● **Exercise instructions**
Give back exactly the lines from the start of the listing to the line containing "-- intros [[->|?]|(x'", inclusive, and nothing beyond them.

★ ★ ★

(** A loop that collects [g x] for the selected items, failing when one has none. *)
Lemma collect_loop {E A B} `{EqDecision B} (sel : A -> bool) (g : A -> option B) (e : E) l :
  forall s s', NoDup s ->
  foldM (fun s x => if sel x then y ← ok_or (g x) e; Ok (set_insert y s) else Ok s) s l = Ok s' ->
  NoDup s' /\ (forall x, x ∈ l -> sel x = true -> is_Some (g x)) /\
  (forall y, y ∈ s' <-> y ∈ s \/ exists x, x ∈ l /\ sel x = true /\ g x = Some y).
Proof.
  induction l as [|x l IH]; intros s s' Hnd; cbn [foldM].
  - intros [= <-]. split; [done|]. split; [set_solver|]. intros y. set_solver.
  - intros (s1 & H1 & Hl)%bind_Ok. destruct (sel x) eqn:Hx.
    + apply bind_Ok in H1 as (y0 & Hy0%ok_or_Ok & [= <-]).
      apply IH in Hl as (? & Hall & Hmem); [|by apply set_insert_NoDup]. split; [done|]. split.
      * intros x' [->|Hx']%elem_of_cons Hs; [by eexists|eauto].
      * intros y. rewrite Hmem, set_insert_elem. split.
        -- intros [[->|?]|(x' & ? & ? & ?)]; [right; exists x; set_solver|by left|right; exists x'; set_solver].
        -- intros [?|(x' & [->|?]%elem_of_cons & ? & ?)]; [tauto|left; left; congruence|right; by exists x'].
    + injection H1 as <-. apply IH in Hl as (? & Hall & Hmem); [|done]. split; [done|]. split.
      * intros x' [->|Hx']%elem_of_cons Hs; [congruence|eauto].
      * intros y. rewrite Hmem. split.
        -- intros [?|(x' & ? & ? & ?)]; [by left|right; exists x'; set_solver].
        -- intros [?|(x' & [->|?]%elem_of_cons & ? & ?)]; [by left|congruence|right; by exists x'].
Qed.

Lemma collect_total {E A B} `{EqDecision B} (sel : A -> bool) (g : A -> option B) (e : E) l :
  (forall x, x ∈ l -> sel x = true -> is_Some (g x)) -> forall s,
  exists s', foldM (fun s x => if sel x then y ← ok_or (g x) e; Ok (set_insert y s) else Ok s) s l = Ok s'.
Proof.
  induction l as [|x l IH]; intros Hall s; cbn [foldM]; [by eexists|].
  assert (forall x, x ∈ l -> sel x = true -> is_Some (g x)) as Hl by (intros; apply Hall; set_solver).
  destruct (sel x) eqn:Hx; [|apply (IH Hl)].
  destruct (Hall x ltac:(set_solver) Hx) as [y ->]. apply (IH Hl).
Qed.

(** A duplicate-free list with one member. *)
Lemma singleton_iff {A} (l : list A) x : NoDup l -> l = [x] <-> x ∈ l /\ forall y, y ∈ l -> y = x.
Proof.
  intros Hnd. split.
  - intros ->. split; [set_solver|]. intros y. by rewrite list_elem_of_singleton.
  - intros [Hx Hall]. destruct l as [|a [|b l]]; [by apply elem_of_nil in Hx| |].
    + f_equal. apply Hall. set_solver.
    + exfalso. apply NoDup_cons in Hnd as [Ha _]. apply Ha.
      rewrite (Hall a), <- (Hall b); set_solver.
Qed.

Lemma index_for_name_Ok l n index : index_for_name l n = Ok index <->
  (exists i, i ∈ l /\ if_name i = n) /\
  (forall i, i ∈ l -> if_name i = n -> usable_index i = Some index).
Proof.
  unfold index_for_name, add_index.
  assert (forall s, foldM (fun s i => if eqb_list (if_name i) n then
      index ← ok_or (usable_index i) NoIndex; Ok (set_insert index s) else Ok s) [] l = Ok s ->
    s = [index] <-> (exists i, i ∈ l /\ if_name i = n) /\
      (forall i, i ∈ l -> if_name i = n -> usable_index i = Some index)) as Hs.
  { intros s Hf. apply collect_loop in Hf as (Hnd & Hall & Hmem); [|constructor].
    setoid_rewrite eqb_list_true in Hall. setoid_rewrite eqb_list_true in Hmem.
    rewrite singleton_iff by done. split.
    - intros [Hin Honly]. apply Hmem in Hin as [Hin|(i & Hi & Hn & _)]; [by apply elem_of_nil in Hin|].
      split; [by exists i|]. intros j Hj Hjn. destruct (Hall j Hj Hjn) as [y Hy]. rewrite Hy. f_equal.
      apply Honly, Hmem. right. by exists j.
    - intros [(i & Hi & Hn) Heq]. split.
      + apply Hmem. right. exists i. by auto.
      + intros y [Hy|(j & Hj & Hjn & Hjy)]%Hmem; [by apply elem_of_nil in Hy|].
        rewrite (Heq j Hj Hjn) in Hjy. congruence. }
  split.
  - intros (s & Hf & Hm)%bind_Ok. apply Hs in Hf as Hiff. apply Hiff.
    destruct s as [|a [|b s]]; congruence.
  - intros Hspec. destruct (collect_total (fun i => eqb_list (if_name i) n) usable_index NoIndex l) with (s := @nil Z)
      as [s Hf].
    { intros i Hi Hn%eqb_list_true. rewrite (proj2 Hspec i Hi Hn). by eexists. }
    rewrite Hf. cbn. apply Hs in Hf as Hiff. by rewrite (proj2 Hiff Hspec).
Qed.

(** The owner pair of a record. *)
Definition owner_of (i : LocalInterface) : option (list Z * Z) := pair (if_name i) <$> usable_index i.

Lemma add_owner_alt address s i : add_owner address s i =
  if bool_decide (ipv4_address i = Some address) then
    y ← ok_or (owner_of i) OwnerNoIndex; Ok (set_insert y s)
  else Ok s.
Proof. unfold add_owner, owner_of. case_bool_decide; [|done]. by destruct (usable_index i). Qed.

Lemma owner_of_Some i n x : owner_of i = Some (n, x) <-> if_name i = n /\ usable_index i = Some x.
Proof. unfold owner_of. destruct (usable_index i); cbn; naive_solver. Qed.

★ ★ ★

● **Solution below**
(** A loop that collects [g x] for the selected items, failing when one has none. *)
Lemma collect_loop {E A B} `{EqDecision B} (sel : A -> bool) (g : A -> option B) (e : E) l :
  forall s s', NoDup s ->
  foldM (fun s x => if sel x then y ← ok_or (g x) e; Ok (set_insert y s) else Ok s) s l = Ok s' ->
  NoDup s' /\ (forall x, x ∈ l -> sel x = true -> is_Some (g x)) /\
  (forall y, y ∈ s' <-> y ∈ s \/ exists x, x ∈ l /\ sel x = true /\ g x = Some y).
Proof.
  induction l as [|x l IH]; intros s s' Hnd; cbn [foldM].
  - intros [= <-]. split; [done|]. split; [set_solver|]. intros y. set_solver.
  - intros (s1 & H1 & Hl)%bind_Ok. destruct (sel x) eqn:Hx.
    + apply bind_Ok in H1 as (y0 & Hy0%ok_or_Ok & [= <-]).
      apply IH in Hl as (? & Hall & Hmem); [|by apply set_insert_NoDup]. split; [done|]. split.
      * intros x' [->|Hx']%elem_of_cons Hs; [by eexists|eauto].
      * intros y. rewrite Hmem, set_insert_elem. split.
        -- intros [[->|?]|(x' & ? & ? & ?)]; [right; exists x; set_solver|by left|right; exists x'; set_solver].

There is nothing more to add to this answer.